The New York Post wrote Friday that students needed fewer raw score points to pass the exam this year. In 2015, for example, third-grade students needed 34 out of 55 points to pass the English test, while in 2016 they needed 28 out of 47 points. Leonie Haimson, executive director of Class Size Matters, called the overall changes “very fishy” on her blog.
But does the scoring mean the test was easier this year? Not necessarily, said both state officials and outside researchers we consulted.
A spokesperson for the state education department said that questions are often, on average, slightly easier or more difficult each year. In order to ensure the tests are comparable, the number of questions students have to answer correctly can fluctuate each year.

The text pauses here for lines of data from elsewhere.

Lemma filp_dev_wp h (s : state call rs232_state) Q :
  private_data (loc s) = true -> Q (rsdev (loc s)) s -> wpx h filp_dev Q s.
Proof. unfold filp_dev. intros H HQ. steps. by rewrite H. Qed.

(** After the DLAB bit was set, or cleared, through its mask. *)
Lemma dlab_set l : Z.testbit (newreg 0x80 0x80 (u8 l)) 7 = true.
Proof. by rewrite newreg_bits by (auto using u8_range; lia). Qed.

Lemma dlab_clear l : Z.testbit (newreg 0 0x80 (u8 l)) 7 = false.
Proof. by rewrite newreg_bits by (auto using u8_range; lia). Qed.

(** Setting DLAB and clearing it again clears it, and only it. *)
Lemma dlab_round l :
  newreg 0 0x80 (u8 (newreg 0x80 0x80 (u8 l))) = Z.land l 0x7f.
Proof.
  apply Z.bits_inj'. intros i Hi. rewrite Z.land_spec.
  destruct (Z.ltb_spec i 8).
  - rewrite newreg_bits, u8_testbit, newreg_bits, Z.bits_0, orb_false_r
      by (auto using u8_range; lia).
    rewrite u8_testbit by done. rewrite (proj2 (Z.ltb_lt i 8)) by lia.
    assert (i = 0 \/ i = 1 \/ i = 2 \/ i = 3 \/ i = 4 \/ i = 5 \/ i = 6 \/ i = 7)
      as Hc by lia.
    repeat destruct Hc as [->|Hc]; try subst i; simpl; by rewrite ?andb_true_r, ?andb_false_r, ?orb_false_r.
  - rewrite (bounded_testbit 7 0x7f) by lia. rewrite andb_false_r.
    apply (bounded_testbit 8); [apply u8_range|lia].
Qed.

Lemma newreg_range value mask reg : 0 <= newreg value mask reg < 256.
Proof. apply u8_range. Qed.

(** The bits of a new register value are known through these lemmas only. *)
#[global] Opaque newreg.

(** ** The programming of the device

    [urun] executes the driver against the reference UART: the goal starts
    from a state whose device is a known register file [HU], and each access
    updates it. *)
Ltac dsteps := repeat first [step | apply dbg_wp; cbn [loc tr]].

Ltac unorm U :=
  unfold DLL, DLM, IER, FCR, LCR, THR in U; cbn [uart_write] in U; unfold dlab in U; cbn [lcr] in U;
  rewrite ?dlab_set, ?dlab_clear in U.

Ltac uread HU :=
  cbn [tr]; rewrite ?uart_of_other by done; rewrite HU; unfold uart_read, dlab; cbn [Z.opp lcr dll dlm ier];
  rewrite ?dlab_set, ?dlab_clear; reflexivity.

Ltac ustep base u0 HK HL HU :=
  let s := fresh "s" in let L := fresh "L" in let U := fresh "U" in
  lazymatch goal with
  | |- wpx _ (setreg _ ?m _) _ _ =>
      let m' := eval compute in m in
      lazymatch m' with
      | 255 => change m with 255; apply (setreg_full base u0)
      | _ => eapply (setreg_uart base u0); [exact HK|uread HU|]
      end
  | |- wpx _ (port_out _ _) _ _ => apply (port_out_uart base u0)
  | |- wpx _ (port_in _) _ _ => eapply (port_in_uart base u0); [exact HK|uread HU|]
  | |- wpx _ (dbg _ _) _ _ => apply (dbg_quiet base u0)
  | |- wpx _ (dbg_inb _ _ _) _ _ => apply (dbg_inb_quiet base u0)
  end;
  intros s L U; cbn [loc tr] in L, U;
  rewrite ?uart_of_other in U by done; rewrite HU in U; rewrite ?HL in L; unorm U; clear HL HU;
  rename L into HL; rename U into HU; unfold set_private_data in HL; cbn [rsdev private_data] in HL.

Ltac urun base u0 HK HL HU := repeat first [step | ustep base u0 HK HL HU].

(** C5: Against the reference UART, rs232_open returns 0, sets private_data
    and leaves the divisor latch at 12 (9600 baud), LCR at 7 data bits, one
    stop bit, no parity, DLAB off, the FIFO enabled and interrupts disabled,
    whatever the registers held, and sends no byte. *)
Theorem rs232_open_programs_uart {K : Kernel call} u0 (s : state call rs232_state) :
  let dev := rsdev (loc s) in
  let u := uart_of (iobase dev) u0 (tr s) in
  uart_answers (iobase dev) u0 K ->
  wp rs232_open (fun r s' =>
    r = 0 /\ loc s' = mkSt dev true /\
    uart_of (iobase dev) u0 (tr s') =
      mkUart DLL_9600 DLM_9600 IER_NONE 0x01 LCR_7_BIT_WORD (mcr u) (scr u) (sent u)) s.
Proof.
  destruct (loc s) as [dev p] eqn:HL. intros dev0 u HK. subst dev0 u. cbn [rsdev] in *.
  destruct (uart_of _ u0 (tr s)) as [l m i f c o x t] eqn:HU.
  unfold rs232_open. cbn [mcr scr sent].
  urun (iobase dev) u0 HK HL HU.
  apply filp_dev_wp; [done|]. cbn [loc]. rewrite HL. cbn [rsdev set_private_data].
  urun (iobase dev) u0 HK HL HU.
  split_and!; [done|done|]. exact HU.
Qed.

Lemma latch_low arg : u8 (Z.land arg 0x00FF) = arg mod 256.
Proof.
  change 0x00FF with (Z.ones 8). rewrite Z.land_ones by lia. change (2 ^ 8) with 256. ilia.
Qed.

(** The high byte is shifted by 4 where a divisor latch needs 8. *)
Lemma latch_high arg : u8 (Z.shiftr (Z.land arg 0xFF00) 4) = 16 * ((arg / 256) mod 16).
Proof.
  assert (Z.land arg 0xFF00 = 256 * ((arg / 256) mod 256)) as ->.
  { change 0xFF00 with (Z.shiftl (Z.ones 8) 8).
    apply Z.bits_inj'. intros i Hi.
    rewrite Z.land_spec, Z.shiftl_spec by done.
    replace (256 * ((arg / 256) mod 256)) with (Z.shiftl ((arg / 256) mod 2 ^ 8) 8)
      by (rewrite Z.shiftl_mul_pow2 by lia; change (2 ^ 8) with 256; lia).
    rewrite Z.shiftl_spec by done. destruct (Z.ltb_spec i 8).
    { rewrite !(Z.testbit_neg_r _ (i - 8)) by lia. by rewrite andb_false_r. }
    rewrite <- Z.land_ones, Z.land_spec by lia. f_equal.
    change 256 with (2 ^ 8). rewrite Z.div_pow2_bits by lia. f_equal. lia. }
  rewrite Z.shiftr_div_pow2 by lia. change (2 ^ 4) with 16. ilia.
Qed.

Definition may_rawio (K : Kernel call) : Prop :=
  forall h, truth (s32 (k_ret h (Capable CAP_SYS_RAWIO))) = true.

Ltac cmds :=
  unfold RS_BAUDRATESET, RS_WORDLENGTHSET, RS_BAUDRATEGET, RS_CONFSET, _IO, _IOW;
  repeat (first [rewrite Z.eqb_refl | rewrite ioc_neqb by lia]).

(** Start an ioctl on an open file against the reference device. *)
Ltac ioctl_start s K HL HU Hp :=
  let l := fresh "l" in let m := fresh "m" in let i := fresh "i" in
  let f := fresh "f" in let c := fresh "c" in let o := fresh "o" in
  let x := fresh "x" in let t := fresh "t" in
  destruct (loc s) as [dev p] eqn:HL; cbn [rsdev private_data] in *; subst p;
  destruct (uart_of _ _ (tr s)) as [l m i f c o x t] eqn:HU;
  unfold rs232_ioctl; step; apply filp_dev_wp; [by rewrite HL|];
  rewrite HL; cbn [rsdev]; cbn [lcr ier fcr mcr scr sent].

(** The word-length mask covers the two low bits; the value is not masked. *)
Lemma newreg_wdl v c i :
  0 <= i < 8 ->
  Z.testbit (newreg (u8 v) LCR_WDL (u8 c)) i =
  if i <? 2 then Z.testbit v i else Z.testbit c i || Z.testbit v i.
Proof.
  intros Hi. rewrite newreg_bits by (auto using u8_range).
  rewrite !u8_testbit by lia. rewrite (proj2 (Z.ltb_lt i 8)) by lia. simpl.
  assert (i = 0 \/ i = 1 \/ i = 2 \/ i = 3 \/ i = 4 \/ i = 5 \/ i = 6 \/ i = 7)
    as Hc by lia.
  by repeat destruct Hc as [->|Hc]; try subst i.
Qed.

Section Ioctl.
Context (K : Kernel call) (A : IoctlAbi) (u0 : uart) (s : state call rs232_state).
Let dev := rsdev (loc s).
Let u := uart_of (iobase dev) u0 (tr s).
Hypothesis Hopen : private_data (loc s) = true.
Hypothesis Huart : uart_answers (iobase dev) u0 K.

Lemma set_baud_wp arg Q :
  may_rawio K ->
  (forall s', loc s' = loc s ->
     uart_of (iobase dev) u0 (tr s') =
       mkUart (arg mod 256) (16 * ((arg / 256) mod 16)) (ier u) (fcr u)
         (Z.land (lcr u) 0x7f) (mcr u) (scr u) (sent u) -> Q 0 s') ->
  wp (rs232_ioctl RS_BAUDRATESET arg) Q s.
Proof using Hopen Huart.
  intros Hcap HQ. unfold u, dev in *. clear u dev.
  ioctl_start s K HL HU Hp. cmds.
  step. ustep (iobase dev) u0 Huart HL HU. step. step. rewrite Hcap. cbn [negb].
  urun (iobase dev) u0 Huart HL HU.
  rewrite latch_low, latch_high, dlab_round in HU. by apply HQ.
Qed.

Lemma get_baud_wp arg Q :
  latch_wf u ->
  (forall s', loc s' = loc s ->
     uart_of (iobase dev) u0 (tr s') =
       mkUart (dll u) (dlm u) (ier u) (fcr u) (Z.land (lcr u) 0x7f) (mcr u) (scr u) (sent u) ->
     Q (dll u + 16 * dlm u) s') ->
  wp (rs232_ioctl RS_BAUDRATEGET arg) Q s.
Proof using Hopen Huart.
  intros Hwf HQ. unfold u, dev in *. clear u dev.
  ioctl_start s K HL HU Hp. cmds.
  urun (iobase dev) u0 Huart HL HU.
  rewrite dlab_round in HU. destruct Hwf as [Hl Hm]. cbn [dll dlm] in Hl, Hm, HQ.
  match goal with |- Q ?r _ => replace r with (l + 16 * m); [by apply HQ|] end.
  rewrite !u8_id by lia. change 0x00FF with (Z.ones 8). rewrite Z.land_ones, Z.shiftl_mul_pow2 by lia.
  change (2 ^ 8) with 256. change (2 ^ 4) with 16. 
  rewrite Z.mod_small, (s32_id (m * 16)), s32_id by lia. lia.
Qed.

Lemma set_word_wp arg Q :
  may_rawio K ->
  (forall s', loc s' = loc s ->
     uart_of (iobase dev) u0 (tr s') =
       mkUart (dll u) (dlm u) (ier u) (fcr u) (newreg (u8 arg) LCR_WDL (u8 (lcr u)))
         (mcr u) (scr u) (sent u) -> Q 0 s') ->
  wp (rs232_ioctl RS_WORDLENGTHSET arg) Q s.
Proof using Hopen Huart.
  intros Hcap HQ. unfold u, dev in *. clear u dev.
  ioctl_start s K HL HU Hp. cmds.
  step. ustep (iobase dev) u0 Huart HL HU. step. step. rewrite Hcap. cbn [negb].
  urun (iobase dev) u0 Huart HL HU. by apply HQ.
Qed.
End Ioctl.

Section IoctlTheorems.
Context (K : Kernel call) (A : IoctlAbi) (u0 : uart) (s : state call rs232_state).
Let dev := rsdev (loc s).
Let u := uart_of (iobase dev) u0 (tr s).

(** The RS_BAUDRATESET command (privileged, file open, argument of 16
    bits) returns 0, leaves the divisor latch holding arg mod 256 and
    16*((arg/256) mod 16), keeps the other registers and clears DLAB; the
    latched divisor is the requested one exactly when arg < 256, because the
    high byte is shifted by 4 instead of 8. *)
Theorem rs232_baudrateset_latch arg :
  private_data (loc s) = true -> uart_answers (iobase dev) u0 K -> may_rawio K ->
  0 <= arg < 65536 ->
  wp (rs232_ioctl RS_BAUDRATESET arg) (fun r s' =>
    r = 0 /\ loc s' = loc s /\
    let u' := uart_of (iobase dev) u0 (tr s') in
    u' = mkUart (arg mod 256) (16 * ((arg / 256) mod 16)) (ier u) (fcr u)
           (Z.land (lcr u) 0x7f) (mcr u) (scr u) (sent u) /\
    (divisor u' = arg <-> arg < 256)) s.
Proof.
  intros Ho Hu Hc Ha. apply (set_baud_wp _ _ u0); [done..|]. intros s' HL HU.
  fold dev in HU. fold u in HU. rewrite HU, HL. cbv zeta. split_and!; try done.
  unfold divisor. cbn [dll dlm].
  clear -Ha. split; intros; Z.div_mod_to_equations; lia.
Qed.

(** RS_BAUDRATEGET after a privileged RS_BAUDRATESET of arg returns arg
    mod 4096: the two wrong shifts cancel for arguments below 4096 and lose
    the high nibble of the others. *)
Theorem rs232_baudrate_roundtrip arg arg' :
  private_data (loc s) = true -> uart_answers (iobase dev) u0 K -> may_rawio K ->
  0 <= arg ->
  wp (bind (rs232_ioctl RS_BAUDRATESET arg) (fun _ => rs232_ioctl RS_BAUDRATEGET arg'))
     (fun r _ => r = arg mod 4096) s.
Proof.
  intros Ho Hu Hc Ha. apply wp_bind. apply (set_baud_wp _ _ u0); [done..|]. intros s' HL HU.
  apply (get_baud_wp _ _ u0); rewrite ?HL, ?HU; [done..| |].
  - unfold latch_wf. cbn [dll dlm]. clear. Z.div_mod_to_equations; lia.
  - intros s2 _ _. cbn [dll dlm]. clear -Ha. Z.div_mod_to_equations; lia.
Qed.
Lemma wp_init_send_registers h dev nd rctl0 tctl0 (Q : unit -> state call e1000_state -> Prop) s :
  let b := bar (priv nd) in
  let at_ o := u32 (b + o) in
  let r := send (priv nd) in
  devs (loc s) !! dev = Some nd ->
  storage (at_ RCTL_REG) rctl0 -> storage (at_ TCTL_REG) tctl0 ->
  (forall s', loc s' = loc s ->
     added (sets b [TDBAL_REG; TDBAH_REG; TDLEN_REG; TDH_REG; TDT_REG; TCTL_REG; RCTL_REG]) s s' ->
     last_write (at_ TDBAL_REG) (tr s') = Some (u32 (dma_desc r)) ->
     last_write (at_ TDBAH_REG) (tr s') = Some 0 ->
     last_write (at_ TDLEN_REG) (tr s') = Some (u32 (size_desc r)) ->
     last_write (at_ TDH_REG) (tr s') = Some 0 ->
     last_write (at_ TDT_REG) (tr s') = Some 0 ->
     last_write (at_ TCTL_REG) (tr s')
       = Some (u32 (Z.lor (default tctl0 (last_write (at_ TCTL_REG) (tr s)))
                      (Z.lor (Z.lor TCTL_ENABLE TCTL_PAD_PACK) TCTL_CT))) ->
     last_write (at_ RCTL_REG) (tr s')
       = Some (u32 (Z.lor (default rctl0 (last_write (at_ RCTL_REG) (tr s))) RCTL_ENABLE)) ->
     Q tt s') ->
  wpx h (init_send_registers dev) Q s.
Proof.
  intros b at_ r Hd HR HT HQ. unfold init_send_registers. esteps.
  fold b. fold (at_ TDBAL_REG) (at_ TDBAH_REG) (at_ TDLEN_REG) (at_ TDH_REG) (at_ TDT_REG)
    (at_ TCTL_REG) (at_ RCTL_REG). apply HQ; [done|..].
  { destruct s. repeat (apply added_cons; [|first [by left|apply sets_in; simpl; tauto]]).
    apply added_refl. }
  all: rewrite ?HR, ?HT; unfold at_; regs; done.
Qed.

Lemma fills_neutral p n c : fills p n c -> neutral c.
Proof. by destruct c. Qed.

(** A ring is programmed: the five registers from offset [base], and the
    buffer address in each of the 256 descriptors of [sz] bytes. *)
Definition ring_ready (b base sz tail : Z) (r : ring) (t : list (call * Z)) : Prop :=
  last_write (u32 (b + base)) t = Some (u32 (dma_desc r)) /\
  last_write (u32 (b + (base + 4))) t = Some 0 /\
  last_write (u32 (b + (base + 8))) t = Some (u32 (size_desc r)) /\
  last_write (u32 (b + (base + 0x10))) t = Some 0 /\
  last_write (u32 (b + (base + 0x18))) t = Some tail /\
  forall i, 0 <= i < 256 ->
    last_store (descriptors r + i * sz) t = Some (u32 (dma_buff r + i * BUF_SIZE_BY_DESC)).

Definition ring_offsets (base : Z) : list Z :=
  [base; base + 4; base + 8; base + 0x10; base + 0x18].

Lemma ring_ready_keep b base sz tail r t t' :
  ring_ready b base sz tail r t -> 0 < sz -> 256 * sz <= size_desc r ->
  (forall o, In o (ring_offsets base) -> last_write (u32 (b + o)) t' = last_write (u32 (b + o)) t) ->
  (forall a, descriptors r <= a < descriptors r + size_desc r -> last_store a t' = last_store a t) ->
  ring_ready b base sz tail r t'.
Proof.
  intros (H1 & H2 & H3 & H4 & H5 & H6) Hsz Hn Hw Hs. unfold ring_ready.
  repeat split; [rewrite Hw; [done|simpl; tauto]..|].
  intros i Hi. rewrite Hs by nia. by apply H6.
Qed.
(* ===== verification/E1000Spec.v ===== *)
(** * The e1000 driver: the properties of opening and closing a card

    The theorems, with a reference card and allocator on which each of them is
    run. *)

From S2P Require Import Prelude CMonad LinuxApi E1000 E1000Card E1000Init.

(** ** A reference environment

    A card at [b] whose registers store what is written, whose EEPROM holds
    three words, an allocator that never reuses an address and an interrupt
    line that answers [irq_err]. *)

Definition eeprom_word (i : Z) : Z := nth (Z.to_nat i) [0x5452; 0x1200; 0x5634] 0.

Definition top (l : list (Z * Z)) : Z := foldr (fun a m => Z.max (fst a + snd a) m) 0x100000 l.

Definition card_kernel (b irq_err : Z) : Kernel call := {|
  k_ret t c :=
    match c with
    | Readl a =>
        if a =? u32 (b + EEPROM_READ)
        then match last_write a t with
             | Some v => Z.lor (Z.shiftl (eeprom_word (Z.shiftr v 8)) 16) 0x10
             | None => 0x10
             end
        else default 0 (last_write a t)
    | DmaAllocCoherent _ n =>
        let q := top (live_areas t) in if q + n <=? 2 ^ 32 then q else 0
    | RequestIrq _ _ => irq_err
    | AllocEtherdev => 0x1000
    | PciIoremapBar _ _ => b
    | PciIrq _ => 11
    | _ => 0
    end;
  k_out t c i :=
    match c with
    | DmaAllocCoherent _ _ => top (live_areas t)
    | _ => 0
    end
|}.

Lemma top_above l p n : In (p, n) l -> p + n <= top l.
Proof.
  induction l as [|[p' n'] l IH]; [done|]. intros [[= -> ->]|H]; cbn [top foldr fst snd]; [lia|].
  apply IH in H. fold (top l). lia.
Qed.

Lemma top_low l : 0x100000 <= top l.
Proof. induction l as [|a l IH]; [done|]. cbn [top foldr]. fold (top l). lia. Qed.

Lemma card_dma_laws b e : @DmaLaws (card_kernel b e).
Proof.
  split; intros t c n; intros; pose proof (top_low (live_areas t)) as Hl;
    cbn [k_ret card_kernel] in *; destruct (Z.leb_spec (top (live_areas t) + n) (2 ^ 32));
    try done; change (2 ^ 32) with 4294967296 in *.
  - unfold p. rewrite u32_id by lia. done.
  - right. unfold q. rewrite u32_id by lia. by eapply top_above.
Qed.

Lemma card_storage b e o :
  0 <= o < 0x20000 -> o <> EEPROM_READ -> @storage (card_kernel b e) (u32 (b + o)) 0.
Proof.
  intros Ho Hn t. cbn [k_ret card_kernel]. rewrite reg_eqb by (done || zconst).
  destruct (Z.eqb_spec o EEPROM_READ); [done|].
  assert (forall v, last_write (u32 (b + o)) t = Some v -> u32 v = v) as H.
  { induction t as [|[c r] t IH]; [done|]. intros v. cbn [last_write].
    destruct c; try apply IH. case_match; [|apply IH]. intros [= <-]. apply u32_idem. }
  destruct (last_write (u32 (b + o)) t); [by apply H|done].
Qed.

Lemma card_eeprom b e : @eeprom_holds (card_kernel b e) 1 b eeprom_word.
Proof.
  intros t i Hi Hw. cbn [eeprom_poll k_ret card_kernel]. rewrite Z.eqb_refl, Hw.
  assert (i = 0 \/ i = 1 \/ i = 2) as [->|[->| ->]] by lia; eexists; done.
Qed.

(** One probed card at [0xF0000000]. *)
Definition card_state : state call e1000_state :=
  mkState (mkE 0x1000 (replicate 32 0)
    {[ 0x1000 := mkDev (mkData 5 0x1000 0xF0000000 11 0 ring0 ring0) true false ]} []) [].

Definition card_dev : net_device := mkDev (mkData 5 0x1000 0xF0000000 11 0 ring0 ring0) true false.

Lemma card_openable e :
  @openable (card_kernel 0xF0000000 e) 1 0x1000 card_dev eeprom_word 0 0 0 0 card_state.
Proof.
  split; [done|]. split; [reflexivity|]. split; [reflexivity|].
  split; [apply card_eeprom|]. split; [|split; [|split]]; by apply card_storage.
Qed.

Lemma cleared v c : Z.land (u32 (Z.land v (Z.lnot c))) c = 0.
Proof.
  zbits i Hi. rewrite Z.bits_0. by destruct (i <? 32), (Z.testbit v i), (Z.testbit c i).
Qed.

(** ** The properties *)

(** C1: For any environment whose allocator gives disjoint areas, whose card
    keeps CTRL, RCTL, TCTL and RAH and whose EEPROM answers within the fuel,
    e1000_open completes without a fault: it sets and clears the bits of
    CTRL, zeroes flow control and the multicast table, programs the MAC
    address of the EEPROM words, and either returns 0 with both rings of 256
    descriptors in memory and in the registers, transmitter and receiver
    enabled, interrupts unmasked, the queue started, the four areas and the
    interrupt held; or returns the error, holding what it had allocated. *)
Theorem e1000_open_programs_card {K : Kernel call} {Al : AlignMacro} {L : DmaLaws}
    fuel dev nd w ctrl0 rctl0 tctl0 rah0 s :
  let old v0 o := default v0 (last_write (u32 (bar (priv nd) + o)) (tr s)) in
  openable fuel dev nd w ctrl0 rctl0 tctl0 rah0 s ->
  wp (e1000_open fuel dev)
    (open_post dev nd w (old ctrl0 CTRL_REG) (old rctl0 RCTL_REG) (old tctl0 TCTL_REG) s) s.
Proof. intros old H. by eapply wp_e1000_open. Qed.

Example e1000_open_programs_card_witness :
  let K := card_kernel 0xF0000000 0 in let Al := round_up in
  wp (e1000_open 1 0x1000) (open_post 0x1000 card_dev eeprom_word 0 0 0 card_state) card_state.
Proof.
  intros K Al. pose (card_dma_laws 0xF0000000 0) as L.
  exact (e1000_open_programs_card 1 0x1000 card_dev eeprom_word 0 0 0 0 card_state
    (card_openable 0)).
Defined.

(** C32: Opening a card and, if that succeeded, closing it leaves every
    kernel resource held exactly as often as before, and the card reset with
    receiver and transmitter disabled. *)
Theorem e1000_open_close_balanced {K : Kernel call} {Al : AlignMacro} {L : DmaLaws}
    fuel dev nd w ctrl0 rctl0 tctl0 rah0 s :
  let b := bar (priv nd) in
  openable fuel dev nd w ctrl0 rctl0 tctl0 rah0 s ->
  wp (let! r := e1000_open fuel dev in if truth r then ret r else e1000_close dev)
    (fun r s' => r = 0 ->
       (forall x, held x (tr s') = held x (tr s)) /\
       last_write (u32 (b + CTRL_REG)) (tr s') = Some CTRL_RST /\
       exists rctl tctl,
         last_write (u32 (b + RCTL_REG)) (tr s') = Some rctl /\ Z.land rctl RCTL_ENABLE = 0 /\
         last_write (u32 (b + TCTL_REG)) (tr s') = Some tctl /\ Z.land tctl TCTL_ENABLE = 0) s.
Proof.
  intros b Ho. estep. eapply wp_mono; [by eapply wp_e1000_open|].
  intros r s1 (_ & l & rr & sr & E & H). destruct Ho as (_ & Hd & _ & _ & _ & HR & HT & _).
  destruct H as [(-> & (pr & dr & pb & db & ps & ds & pq & dq & -> & -> & ->) & _ & _ & _ & _ & H)|(Hr & _)].
  2: { destruct (truth_spec r); [|done]. esteps. intros ->. done. }
  change (truth 0) with false. cbv iota.
  eapply wp_e1000_close; [rewrite E; apply lookup_setd|exact HR|exact HT|].
  intros s2 _ HC HRC HTC HH _. split; [|split; [exact HC|]].
  - intros x. rewrite HH, H, !dma_count_cons.
    assert (dma_count x [] = 0) by (by destruct x).
    cbn -[hold1 dma_count held Z.add Z.sub]. lia.
  - do 2 eexists. split; [exact HRC|]. split; [|split; [exact HTC|]]; apply cleared.
Qed.

Example e1000_open_close_balanced_witness :
  let K := card_kernel 0xF0000000 0 in let Al := round_up in
  wp (let! r := e1000_open 1 0x1000 in if truth r then ret r else e1000_close 0x1000)
    (fun r s' => r = 0 -> (forall x, held x (tr s') = held x (tr card_state)) /\
       last_write (u32 (bar (priv card_dev) + CTRL_REG)) (tr s') = Some CTRL_RST /\
       exists rctl tctl,
         last_write (u32 (bar (priv card_dev) + RCTL_REG)) (tr s') = Some rctl /\
         Z.land rctl RCTL_ENABLE = 0 /\
         last_write (u32 (bar (priv card_dev) + TCTL_REG)) (tr s') = Some tctl /\
         Z.land tctl TCTL_ENABLE = 0) card_state.
Proof.
  intros K Al. pose (card_dma_laws 0xF0000000 0) as L.
  exact (e1000_open_close_balanced 1 0x1000 card_dev eeprom_word 0 0 0 0 card_state
    (card_openable 0)).
Defined.

(** When e1000_open fails because the interrupt line is refused it
    returns the error with the four DMA areas of the rings still held. *)
Theorem e1000_open_irq_failure_leaks {K : Kernel call} {Al : AlignMacro} {L : DmaLaws}
    fuel dev nd w ctrl0 rctl0 tctl0 rah0 s :
  openable fuel dev nd w ctrl0 rctl0 tctl0 rah0 s ->
  wp (e1000_open fuel dev) (fun r s' =>
    forall t, tr s' = (Printk "Not registered interrupt\n" [], 0) :: t ->
      r <> 0 /\ exists l, length l = 4%nat /\ areas (loc s') = l ++ areas (loc s) /\
        forall x, held x (tr s') = held x (tr s) + dma_count x l) s.
Proof.
  intros H. eapply wp_mono; [by eapply wp_e1000_open|].
  intros r s' (_ & l & rr & sr & E & [(_ & _ & _ & _ & _ & [t' Et] & _)|(Hr & Hl & HH)]) t Ht.
  - by rewrite Et in Ht.
  - split; [done|]. exists l. split; [|split; [by rewrite E|done]].
    destruct Hl as [[_ Hp]|[Hl _]]; [by apply Hp in Ht|done].
Qed.

Example e1000_open_irq_failure_leaks_witness :
  let K := card_kernel 0xF0000000 (-16) in let Al := round_up in
  exists s', e1000_open 1 0x1000 card_state = Ok (-16) s' /\
    exists l, length l = 4%nat /\ areas (loc s') = l ++ areas (loc card_state) /\
      forall x, held x (tr s') = held x (tr card_state) + dma_count x l.
Proof.
  intros K Al. pose (card_dma_laws 0xF0000000 (-16)) as L.
  pose proof (e1000_open_irq_failure_leaks 1 0x1000 card_dev eeprom_word 0 0 0 0 card_state
    (card_openable (-16))) as H.
  assert (match e1000_open 1 0x1000 card_state with
          | Ok r s' => r = -16 /\
              head (tr s') = Some (Printk "Not registered interrupt\n" [], 0)
          | _ => False end) as Ho by (vm_compute; split; reflexivity).
  unfold wpx in H. destruct (e1000_open 1 0x1000 card_state) as [r s'| |]; try done.
  destruct Ho as [-> Ht]. exists s'. split; [reflexivity|].
  destruct (tr s') as [|e t] eqn:Et; [done|]. injection Ht as ->.
  exact (proj2 (H t eq_refl)).
Defined.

“This analysis is flawed, irresponsible and misleading,” said Emily DeSantis, spokesperson for the New York State Education Department, about the New York Post story. “This year’s tests were just as rigorous as those in the past and the cut scores are the same that have been used since 2013.”
Some researchers agreed that slight fluctuations in the raw scores used don’t automatically imply the test was easier to pass. Recalibration is part of a normal process the state undergoes each year to determine the number of “raw score” points a student needs to earn to be considered proficient, said Jennifer Jennings, a New York University professor and testing expert.
If the test questions are slightly harder, the number of raw score points a student needs to earn could drop — that’s part of the process for determining scores.
“That’s like gravity. That’s just something that has to happen in this world. It’s just a principle of assessing,” she said. “Just eyeballing those numbers [for third grade English], that just looks like year-to-year variation to me.”
Researchers will be better able to discern the difficulty of this year’s exam after the state releases a technical report, which typically comes out a year after the exam results are released, said Aaron Pallas, a professor of sociology and education at Teachers College at Columbia University.
New York State Allies for Public Education, leaders of the statewide opt-out movement, put out their own analysis Friday, detailing decreases in the raw scores it took to pass the tests this year in 11 out of 12 exams. (Though, according to their analysis, the percentages of raw score points required to pass the math tests dropped even more sharply than the percentages in English, without a rise in proficiency scores as steep as the state saw on English.)
Whether or not this year’s test proves comparable to last year’s, advocates’ fears are grounded in a long history of questionable scoring. In 2010, the state was forced to acknowledge score inflation and make the tests harder.
Haimson said she had “15 years of skepticism” about the tests. “I don’t think we should be so innocent to allow these manipulations,” she said. “There is no reason to trust these new tests.”
Meanwhile, the researchers we spoke with said any comparisons between this year’s test and last year’s are inherently flawed. The state acknowledged Friday that the tests are not directly comparable because this year’s tests were shorter, for instance, and untimed.
“The state said in their release that the tests are not comparable,” said Dan Koretz, a professor of education at Harvard. “That’s sort of the end of the story. They’re not comparable.”